• **Task to complete**:
The lines below are to be quoted exactly, from the first through the one that contains "(** [CHOKEPOINT_ACTIVITY_KIND] *)".
•••
(* ===== verification/Chokepoint.v ===== *)
(** * Chokepoints and declassification

    [src/broker/qdistro_lineage.py]: a brokered flow is evaluated by the guard registry and
    recorded in the lineage store, and a declassification mints a narrowed derivative. The
    identifiers [_gen_id] draws are arguments; [clk i] is the clock reading the [i]-th
    write of a call takes. Each call is one transaction: an error leaves the store as it
    was. *)

From S2P Require Import Prelude Json Guards LineageStore.
Import Json Lineage.

Module Chokepoints.
Module G := GuardRegistry.

(** [CHOKEPOINT_ACTIVITY_KIND] *)
Definition CHOKEPOINT_ACTIVITY_KIND : list (string * string) :=
  [("clipboard", "clipboard"); ("commit-create", "commit"); ("browser-upload", "upload");
   ("browser-download", "download"); ("archive-extract", "extract");
   ("archive-create", "archive-create"); ("import", "import"); ("export", "export");
   ("recall-query", "recall-query"); ("recall-export", "recall-export");
   ("workflow-step", "workflow-step")].
Definition DERIVING_CHOKEPOINTS : list string :=
  ["clipboard"; "commit-create"; "archive-extract"; "archive-create"; "import"; "export";
   "recall-query"; "recall-export"].

Record ChokepointInput := { in_eid : string; endpoint : G.FlowEndpoint }.

(** [trusted_mapping]: its confidence and, when present, its output guards *)
Record mapping := { confidence : string; output_guards : option (gset string) }.

Record ChokepointResult := {
  cr_verdict : G.GuardVerdict;
  cr_allowed : bool;
  cr_reasons : list G.GuardReason;
  cr_guards : gset string;
  cr_compartments : gset string;
  cr_conflict_classes : gset string;
  cr_integrity : option string;
  cr_aid : string;
  cr_output : option string;
}.
(** [ChokepointResult.denied] *)
Definition denied (r : ChokepointResult) : bool := negb (cr_allowed r).

Inductive chokepoint_error :=
| CE_no_inputs (chokepoint : string)
| CE_no_authority
| CE_unknown_source (eid : string)
| CE_store (e : LineageStoreError).

(** A writer's answer inside a composite call *)
Definition lift {A} (r : result LineageStoreError A) : result chokepoint_error A :=
  match r with Ok a => Ok a | Err e => Err (CE_store e) end.
(** C35: an outcome is never invented. Dispatching a transfer or asking for its status
    leaves every row as it was, drops it, or gives it the state unknown, unless the
    receiver itself reported the new state in a receipt that validates against the
    expected instance, and for a status against the receiver's own transfer id; a
    terminal receipt is never overwritten by a status query. *)
Theorem outcome_is_reported s now token actor uid instance w :
  NoDup (keys (rows s)) →
  (∀ token' row, od_get (rows (forward s now token actor uid instance w)) token' = Some row →
     od_get (rows s) token' = Some row ∨
     token' = token ∧ (r_state (l_receipt row) = "unknown" ∨
       dw_actor w = Some actor ∧ silo_open actor uid (dw_state w) = true ∧ dw_relay_pinned w = true ∧
       reported w instance None (r_state (l_receipt row)))) ∧
  (∀ token' row, od_get (rows (status s now token actor w).1) token' = Some row →
     od_get (rows s) token' = Some row ∨
     token' = token ∧ ∃ old, od_get (rows s) token = Some old ∧ l_actor old = actor ∧
       terminal old = false ∧ l_receiver_id old ≠ "" ∧ (r_state (l_receipt row) = "unknown" ∨
       reported w (r_instance (l_receipt old)) (Some (l_receiver_id old)) (r_state (l_receipt row)))).
Proof.
  intros Hk.
  assert (Hx : ∀ tk rw, od_get (rows (expire s now)) tk = Some rw → od_get (rows s) tk = Some rw)
    by (intros; by eapply expire_row).
  split; intros token' row.
  - unfold forward. pose proof (get_fst s now token actor) as Hg.
    destruct (get s now token actor) as [s1 r]. cbn in Hg. subst s1.
    assert (Hlost : ∀ s0, s0 = s ∨ s0 = expire s now →
      od_get (rows (write_row s0 token (set_receipt (receipt instance token "unknown"
        "dispatch outcome unknown")))) token' = Some row →
      od_get (rows s) token' = Some row ∨ token' = token ∧ r_state (l_receipt row) = "unknown").
    { intros s0 Hs0 [Ho|(-> & old & _ & ->)]%write_row_get; [left|by right].
      destruct Hs0 as [->| ->]; [done|by apply Hx]. }
    case_bool_decide as Ha; cbn [negb]; [|intros [?|[? ?]]%Hlost; auto].
    destruct r as [[old|]|e]; [|intros [?|[? ?]]%Hlost; auto..].
    destruct (silo_open actor uid (dw_state w)) eqn:Hso; [|intros [?|[? ?]]%Hlost; auto].
    destruct (dw_relay_pinned w) eqn:Hp; cbn [negb orb]; [|intros [?|[? ?]]%Hlost; auto].
    destruct (dw_reply w) as [raw|] eqn:Hraw; [|intros [?|[? ?]]%Hlost; auto].
    destruct (validate_receipt _ _ _) as [r|e] eqn:Hv; [|intros [?|[? ?]]%Hlost; auto].
    intros [Ho%Hx|(-> & o & _ & ->)]%write_row_get; [by left|].
    right. split; [done|]. right. split_and!; try done. exists raw, r. by rewrite Hraw.
  - unfold status, get.
    destruct (od_get (rows (expire s now)) token) as [old|] eqn:Hold;
      [|by intros ?%Hx; left].
    apply Hx in Hold as Hold'.
    case_bool_decide as Ha; [|by intros ?%Hx; left].
    destruct (terminal old) eqn:Ht; [by intros ?%Hx; left|]. cbn [orb].
    destruct (truthy (l_receiver_id old)) eqn:Hid; cbn [negb fst];
      [apply truthy_true in Hid|by intros ?%Hx; left].
    intros [Ho%Hx|(-> & o & _ & ->)]%write_row_get; [by left|].
    right. split; [done|]. exists old. do 4 (split; [done|]). cbn [set_receipt l_receipt].
    destruct (negb _ || negb _); [by left|]. destruct (dw_reply w) as [raw|] eqn:Hraw; [|by left].
    destruct (validate_receipt _ _ _) as [r|e] eqn:Hv; [|by left].
    right. exists raw, r. by rewrite Hraw.
Qed.
(* ===== verification/AuditTrail.v ===== *)
(** * The audit log

    [src/broker/qdistro_admin_audit.py]: one row per decision, an append-only table with
    retention. Whether the database accepts a write is an argument of the callers, which
    decide what a failed write means. A source text is a constructor carrying the values it
    interpolates. *)

From S2P Require Import Prelude Json Guards Resolver SiloSecurity.
Import Json.

Module AuditTrail.

(** Why a relayed source process is not the attested source of a flow *)
Inductive source_fault :=
| SF_no_pid
| SF_drift (live relayed : Z)
| SF_unverified (reason : Resolve.subject_reason)
| SF_silo (claimed attested : string)
| SF_app (claimed attested : string)
| SF_engine (claimed attested : string).

(** What a gate notes of the lineage of the flow it decided *)
Inductive lineage_note :=
| LN_shadow
| LN_attested
| LN_not_attempted
| LN_no_pid
| LN_drift (live relayed : Z)
| LN_unresolved (e : SiloSec.UnresolvedSilo)
| LN_silo_mismatch (attested decided : string)
| LN_guard_denied (reasons : list GuardRegistry.GuardReason)
| LN_recorded (output : option string).

(** What [VerifyClientIdentity] finds wrong with a claimed process *)
Inductive identity_fault :=
| IF_proc_gone
| IF_starttime (live claimed : Z)
| IF_exe (live claimed : string)
| IF_uid (live claimed : Z)
| IF_label (live claimed : string).

Inductive audit_source :=
| AS_rule
| AS_cache
| AS_prompt
| AS_caller_gone
| AS_rate_limit
| AS_hook (verdict : string) (identity_valid : bool) (reason : string)
| AS_lineage (verified : bool) (claimed_engine resolved_engine claimed_app resolved_app : string)
| AS_polkit_local_auth
| AS_polkit_cancel
| AS_polkit_stale_reap
| AS_revoke
| AS_same_silo (kind target : string)
| AS_notification (app : string) (urgency : Z) (summary body : string)
| AS_unattested (same_silo : bool) (fault : source_fault)
| AS_gate (label : string) (lineage : list lineage_note) (provenance : string)
    (mime : option string) (src_app dst_app src_engine : string)
| AS_share (label content_type dest extension parent_exe : string)
| AS_launch (record : string) (pid starttime uid : Z) (engine app label : string)
| AS_identity (pid starttime uid : Z) (exe label : string) (faults : list identity_fault).

(** A row of the [audit] table; [au_argv] is the text of its column. *)
Record audit_row := {
  au_id : Z;
  au_ts : Z;
  au_uid : Z;
  au_pid : Z;
  au_exe : string;
  au_action : string;
  au_decision : bool;
  au_scope : option string;
  au_source : audit_source;
  au_approver : option Z;
  au_rule_path : option string;
  au_request_id : option Z;
  au_selinux : option string;
  au_argv : option string;
  au_context : option string;
}.

(** The keyword arguments of [log] *)
Record entry := {
  en_uid : Z;
  en_pid : Z;
  en_exe : string;
  en_action : string;
  en_decision : bool;
  en_scope : option string;
  en_source : audit_source;
  en_approver : option Z;
  en_rule_path : option string;
  en_request_id : option Z;
  en_selinux : option string;
  en_argv : option (list string);
  en_context : option string;
}.

Definition AuditLog := list audit_row.

Definition next_row_id (t : AuditLog) : Z := (1 + foldr Z.max 0 (au_id <$> t))%Z.

(** The row [log] inserts *)
Definition row_of (id now : Z) (e : entry) : audit_row :=
  {| au_id := id; au_ts := now; au_uid := en_uid e; au_pid := en_pid e; au_exe := en_exe e;
     au_action := en_action e; au_decision := en_decision e; au_scope := en_scope e;
     au_source := en_source e; au_approver := en_approver e; au_rule_path := en_rule_path e;
     au_request_id := en_request_id e;
     au_selinux := en_selinux e; au_argv := (λ l, dumps (spaced false) (JArr (JStr <$> l))) <$> en_argv e;
     au_context := en_context e |}.

(** [log] *)
Definition log (t : AuditLog) (now : Z) (e : entry) : AuditLog := t ++ [row_of (next_row_id t) now e].

(** [ORDER BY ts DESC, id DESC] *)
Definition recent_first (a b : audit_row) : Prop :=
  (au_ts b < au_ts a)%Z ∨ (au_ts a = au_ts b ∧ (au_id b ≤ au_id a)%Z).
#[export] Instance recent_first_dec a b : Decision (recent_first a b).
Proof. unfold recent_first. apply _. Defined.

(** The argv column read back; what is not a list of JSON values reads as none. *)
Definition read_argv (t : option string) : option (list json) :=
  match t with
  | Some t => if truthy t then match loads t with Ok (JArr l) => Some l | _ => None end else None
  | None => None
  end.

(** [recent]: the rows with their argv decoded *)
Definition recent (t : AuditLog) (limit : Z) : list (audit_row * option (list json)) :=
  let n := Z.to_nat (Z.max 1 (Z.min limit 10000)) in
  (λ r, (r, read_argv (au_argv r))) <$> take n (merge_sort recent_first t).

Inductive audit_error := AE_negative_age.

(** [gc] *)
Definition gc (t : AuditLog) (now older_than_seconds : Z) : result audit_error (AuditLog * nat) :=
  if (older_than_seconds <? 0)%Z then Err AE_negative_age
  else
    let cutoff := (now - older_than_seconds)%Z in
    Ok (filter (λ r, ¬ (au_ts r < cutoff)%Z) t, length (filter (λ r, (au_ts r < cutoff)%Z) t)).

(** ** What is logged stays and reads back *)

Lemma log_elem t now e r : r ∈ log t now e ↔ r ∈ t ∨ r = row_of (next_row_id t) now e.
Proof. unfold log. by rewrite elem_of_app, list_elem_of_singleton. Qed.

(** A logged argv reads back as the strings it was. *)
Lemma read_argv_logged l : read_argv (Some (dumps (spaced false) (JArr (JStr <$> l)))) = Some (JStr <$> l).
Proof.
  assert (Hw : jwf (JArr (JStr <$> l))) by (apply jwf_arr, Forall_fmap, Forall_true; done).
  unfold read_argv, loads. rewrite loads_dumps by (apply spaced_ok || done). done.
Qed.

(** Retention keeps exactly the rows young enough. *)
Lemma gc_elem t now age t' n r :
  gc t now age = Ok (t', n) → (r ∈ t' ↔ r ∈ t ∧ (now - age ≤ au_ts r)%Z) ∧ length t = length t' + n.
Proof.
  unfold gc, AuditLog in *. destruct (age <? 0)%Z; [done|]. intros [= <- <-]. split.
  - rewrite list_elem_of_filter. split; [intros [? ?]; split; [done|lia]|intros [? ?]; split; [lia|done]].
  - cbv zeta. clear r. induction t as [|x t IH]; [done|]. rewrite !(filter_cons _ x).
    destruct (decide (au_ts x < now - age)%Z); repeat case_decide; try tauto; cbn [length] in *; rewrite IH; lia.
Qed.

End AuditTrail.
(* ===== verification/Broker.v ===== *)
(** * The decision core of the broker

    [src/broker/qdistro_admin_broker.py]: the synchronous check, the queue of pending
    requests, the hook and admin decisions on them, their waiters, and the relay of polkit
    authorizations. The rules, the cache, the rate limiter, the resolver and the audit log
    are the components modelled beside this one.

    A request object is shared between the queue and the closures that finish it, so the
    objects live in a heap ([reqs], by id) and the queue is the list of the ids it holds.
    [sent] is the history of the replies and signals the broker has sent. Whether a peer
    passes an identity gate, what /proc, polkit and the databases answer, and clock
    readings are arguments. A details dictionary maps text to text. *)

From S2P Require Import Prelude Json RateLimit Resolver Rules Cache AuditTrail.
Import Json AuditTrail.

Module Broker.
Module R := AdminRules.
Module C := ApprovalCache.
Module L := RateLimit.
Module V := Resolve.

(** ** Details *)

Abbreviation details := (list (string * string)).

(** [c == "\t" or c == " " or c.isprintable()] below 256 *)
Definition shown_char (c : ascii) : bool :=
  let n := ord c in
  (n =? 9)%N || ((32 <=? n)%N && (n <=? 126)%N)
  || ((161 <=? n)%N && negb (n =? 173)%N).

(** [_scrub] *)
Fixpoint scrub (s : string) : string :=
  match s with
  | "" => ""
  | String c s' => if shown_char c then String c (scrub s') else scrub s'
  end.

(** [_sanitize_details] *)
Fixpoint sanitize_go (out raw : details) : details :=
  match raw with
  | [] => out
  | (k, v) :: raw' =>
      if 32 <=? length out then out
      else
        let key := str_take 64 (scrub k) in
        let val := str_take 1024 (scrub v) in
        sanitize_go (if truthy key then od_set out key val else out) raw'
  end.
Definition sanitize_details (raw : details) : details := sanitize_go [] raw.

(** [_ARGV_KEY_RE]: the index of an [argv[NN]] key, two to four digits *)
Definition argv_index (k : string) : option Z :=
  match strip "argv[" k with
  | Some s =>
      let '(d, r) := span_digits s in
      let n := String.length d in
      if bool_decide (r = "]") && (2 <=? n) && (n <=? 4) then Some (Z.of_N (digits_val 0 d)) else None
  | None => None
  end.

(** Stable insertion by index *)
Fixpoint insert_indexed (p : Z * string) (l : list (Z * string)) : list (Z * string) :=
  match l with
  | [] => [p]
  | q :: l' => if (p.1 <=? q.1)%Z then p :: q :: l' else q :: insert_indexed p l'
  end.

(** The indexed elements of a details dictionary *)
Definition indexed_argv (d : details) : list (Z * string) :=
  omap (λ '(k, v), match argv_index k with
                   | Some i => if (1024 <? i)%Z then None else Some (i, v)
                   | None => None end) d.

(** [_argv_from_details] *)
Definition argv_from_details (d : details) : option (list string) :=
  let indexed := indexed_argv d in
  if bool_decide (indexed = [])
     || negb (existsb (λ p, (p.1 =? 0)%Z && truthy p.2) indexed)
  then None
  else Some (snd <$> foldr insert_indexed [] indexed).

(** [_selector_from_details] *)
Definition selector_from_details (d : details) (key : string) : string :=
  str_take 128 (default "" (od_get d key)).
•••
• **Response**:
(* ===== verification/Chokepoint.v ===== *)
(** * Chokepoints and declassification

    [src/broker/qdistro_lineage.py]: a brokered flow is evaluated by the guard registry and
    recorded in the lineage store, and a declassification mints a narrowed derivative. The
    identifiers [_gen_id] draws are arguments; [clk i] is the clock reading the [i]-th
    write of a call takes. Each call is one transaction: an error leaves the store as it
    was. *)

From S2P Require Import Prelude Json Guards LineageStore.
Import Json Lineage.

Module Chokepoints.
Module G := GuardRegistry.

(** [CHOKEPOINT_ACTIVITY_KIND] *)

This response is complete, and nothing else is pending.